Lemma scan_num_value n v t : jnum v → ends_number t = true → scan_value (S n) (v +:+ t) = Some t.
Proof.
  intros Hv Ht. pose proof (jnum_scan v t Hv Ht) as Hs. destruct Hv as [Hv Hn].
  destruct v as [|c v]; [done|]. cbn [all_bytes] in Hn. apply andb_true_iff in Hn as [Hc _].
  rewrite str_app_cons in *. cbn [scan_value]. rewrite skip_space_cons by (by apply num_not_space).
  assert (Hlit : scan_lit (String c (v +:+ t)) = scan_number (String c (v +:+ t))).
  { unfold scan_lit. cbn [strip_prefix].
    rewrite !bool_decide_eq_false_2 by (intros <-; vm_compute in Hc; discriminate). done. }
  rewrite !bool_decide_eq_false_2 by (intros ->; vm_compute in Hc; discriminate). by rewrite Hlit.
Qed.

(** The first byte of a value. *)
Lemma jval_first v : jval v → ∃ c v', v = String c v' ∧ is_json_space c = false ∧ has_byte c ",:]}" = false.
Proof.
  destruct 1 as [b Hb|v [Hv Hn]| | | |w Hw|m Hm|w Hw|m Hm]; try by eexists _, _.
  destruct v as [|c v]; [done|]. cbn in Hn. apply andb_true_iff in Hn as [Hc _]. exists c, v. split_and!; [done|by apply num_not_space|].
  destruct c as [[] [] [] [] [] [] [] []]; vm_compute in Hc |- *; congruence.
Qed.

Lemma jmembers_first m : jmembers m → ∃ w m', spaces w ∧ m = w +:+ String quote m'.
Proof.
  destruct 1 as [w1 b w2 w3 v w4 Hw|w1 b w2 w3 v w4 m Hw]; eexists w1, _; (split; [done|]); unfold jstr;
    rewrite str_app_cons; done.
Qed.

Lemma jelems_first m : jelems m → ∃ w c m', spaces w ∧ m = w +:+ String c m' ∧ is_json_space c = false ∧ has_byte c ",:]}" = false.
Proof.
  destruct 1 as [w1 v w2 Hw Hv|w1 v w2 m Hw Hv];
    destruct (jval_first v Hv) as (c & v' & -> & Hc); eexists w1, c, _; (split; [done|]); rewrite str_app_cons; done.
Qed.

Lemma skip_to c w s : spaces w → is_json_space c = false → skip_space (w +:+ String c s) = String c s.
Proof. intros Hw Hc. by rewrite skip_spaces, skip_space_cons. Qed.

....

■ WHAT YOU SHOULD DO
Could you count how many lines in the records contain the word "String"? Only the number is needed.

■ ANSWER TO THE EXERCISE
5